Got it in one, Colin!! On a good night, the best theatre anywhere! The Tempest is in fact being staged there in August.

I like your poem from Austin Clarke, not a poet I am familiar with.

Steve, as you say, ‘Words’ is an unusual poem by Edward Thomas but very effective:

‘You are light as dreams,
Tough as oak,
Precious as gold,
As poppies and corn,
Or an old cloak;’

Great stuff! (Just one little glitch, though – the first line is missing: ‘Out of us all’!)

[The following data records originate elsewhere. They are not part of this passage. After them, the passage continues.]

Lemma size_foldl ids : forall acc,
  let acc' := foldl (fun acc id => place acc (bucket_of id)) acc ids in
  (size (c_family acc') + size (m_family acc') + size (r_family acc')
   <= size (c_family acc) + size (m_family acc) + size (r_family acc)
      + length ids)%nat.
Proof.
  induction ids as [|id ids IH]; intros acc; simpl; [lia|].
  specialize (IH (place acc (bucket_of id))). simpl in IH.
  pose proof (size_place acc (bucket_of id)). lia.
Qed.

End ClassifierMore.

(** X1. Handed a string instead of a list, [extract_instance_families]
    loops over its characters, none of which is classified: the three
    sequences are empty, whatever the string.  Handed a dict it loops
    over the keys and does not raise either. *)
Theorem X1_extract_of_a_string_is_empty :
  (forall s : string,
      extract_instance_families (VStr s) = Ok ([], [], []))
  /\ (forall entries : list (string * value),
        exists c m r, extract_instance_families (VDict entries) = Ok (c, m, r)).
Proof.
  split; [apply ClassifierMore.extract_str|].
  intros entries. destruct (ClassifierMore.extract_dict entries) as [[[c m] r] ->].
  by eexists _, _, _.
Qed.

(** X2. [extract_instance_families] raises [TypeError] exactly on what
    cannot be iterated ([None], a bool, a number), raises
    [AttributeError] exactly on a list with an element that is truthy
    and not a string, and raises nothing else. *)
Theorem X2_extract_raises :
  forall v : value,
    (extract_instance_families v = Raise TypeError
     <-> match v with
         | VNone | VBool _ | VInt _ | VFloat _ => True
         | _ => False
         end)
    /\ (extract_instance_families v = Raise AttributeError
        <-> exists l,
              v = VList l
              /\ Exists (fun x => truthy x = true /\ forall s, x <> VStr s) l)
    /\ (forall e,
          extract_instance_families v = Raise e ->
          e = TypeError \/ e = AttributeError).
Proof.
  intros v.
  assert (forall l,
    (Exists (fun x => truthy x = true /\ forall s, x <> VStr s) l
     /\ extract_instance_families (VList l) = Raise AttributeError)
    \/ (~ Exists (fun x => truthy x = true /\ forall s, x <> VStr s) l
        /\ exists fams, extract_instance_families (VList l) = Ok fams))
    as Hlist.
  { intros l. unfold extract_instance_families. simpl.
    destruct (ClassifierMore.for_each_cases l (Families ∅ ∅ ∅))
      as [[Hbad ->]|[Hgood [acc ->]]]; [by left|right].
    split; [done|]. by eexists. }
  destruct v as [| | | |s|l|entries]; simpl;
    try (split; [done|split; [split; [done|by intros (? & ? & _)]
                             |intros e [= <-]; by left]]).
  - rewrite ClassifierMore.extract_str.
    split; [done|]. split; [|done]. split; [done|]. by intros (? & ? & _).
  - destruct (Hlist l) as [[Hbad Hr]|[Hgood [fams Hr]]]; rewrite Hr.
    + split; [done|]. split; [|intros e [= <-]; by right].
      split; [by exists l|done].
    + split; [done|]. split; [|done].
      split; [done|]. intros (l' & [= <-] & Hbad). done.
  - destruct (ClassifierMore.extract_dict entries) as [fams Hr].
    rewrite Hr. split; [done|]. split; [|done].
    split; [done|]. by intros (? & ? & _).
Qed.

(** A list with a number after an identifier. *)
Lemma X2_extract_raises_witness :
  extract_instance_families (VList [VStr "c5.large"; VInt 5])
  = Raise AttributeError.
Proof.
  apply (proj1 (proj2 (X2_extract_raises (VList [VStr "c5.large"; VInt 5])))).
  exists [VStr "c5.large"; VInt 5]. split; [reflexivity|].
  right. left. split; [reflexivity|]. intros s. discriminate.
Defined.

(** X3. Classifying a concatenation of two identifier lists gives, in
    each bucket, exactly the sizes that one of the two lists gives: the
    sequences of [ids1 ++ ids2] hold the union of the sequences of
    [ids1] and of [ids2]. *)
Theorem X3_extract_of_concatenation :
  forall ids1 ids2 : list (option string),
  exists c1 m1 r1 c2 m2 r2 c m r,
    extract_instance_families (VList (identifier <$> ids1)) = Ok (c1, m1, r1)
    /\ extract_instance_families (VList (identifier <$> ids2)) = Ok (c2, m2, r2)
    /\ extract_instance_families (VList (identifier <$> ids1 ++ ids2))
       = Ok (c, m, r)
    /\ (forall size, size ∈ c <-> size ∈ c1 \/ size ∈ c2)
    /\ (forall size, size ∈ m <-> size ∈ m1 \/ size ∈ m2)
    /\ (forall size, size ∈ r <-> size ∈ r1 \/ size ∈ r2).
Proof.
  intros ids1 ids2.
  exists (sizes C ids1), (sizes M ids1), (sizes R ids1),
         (sizes C ids2), (sizes M ids2), (sizes R ids2),
         (sizes C (ids1 ++ ids2)), (sizes M (ids1 ++ ids2)),
         (sizes R (ids1 ++ ids2)).
  rewrite !extract_identifiers.
  assert (forall b size,
             size ∈ sizes b (ids1 ++ ids2)
             <-> size ∈ sizes b ids1 \/ size ∈ sizes b ids2) as Hunion.
  { intros b size. rewrite !elem_of_sizes. split.
    - intros (id & [Hin|Hin]%elem_of_app & Hd); [left|right]; by exists id.
    - intros [(id & Hin & Hd)|(id & Hin & Hd)]; exists id;
        (split; [apply elem_of_app; auto|done]). }
  repeat split; try done; by apply Hunion.
Qed.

Another poet who shared the same dates as Austin Clarke is Edmund Blunden. I’ve just been listening to him reading this poem, which graphically contrasts the brief respite of a pleasurable concert party which he and other soldiers attended with the grim sound of battle which greeted them when they emerged from it.

Concert Party: Busseboom

The stage was set, the house was packed,
The famous troop began;
Our laughter thundered, act by act;
Time light as sunbeams ran.

Dance sprang and spun and neared and fled,
Jest chirped at gayest pitch,
Rhythm dazzled, action sped
Most comically rich.

With generals and lame privates both
Such charms worked wonders, till
The show was over – lagging loth
We faced the sunset chill;
And standing on the sandy way,
With the cracked church peering past,
We heard another matinée,
We heard the maniac blast

Of barrage south by Saint Eloi,
And the red lights flaming there
Called madness: Come, my bonny boy,
And dance to the latest air.

To this new concert, white we stood;
Cold certainty held our breath;
While men in tunnels below Larch Wood
Were kicking men to death.

Edmund Blunden


Andrew
 
Hi Andrew - I'm glad you enjoyed "Words" - the more I read it the more I like it!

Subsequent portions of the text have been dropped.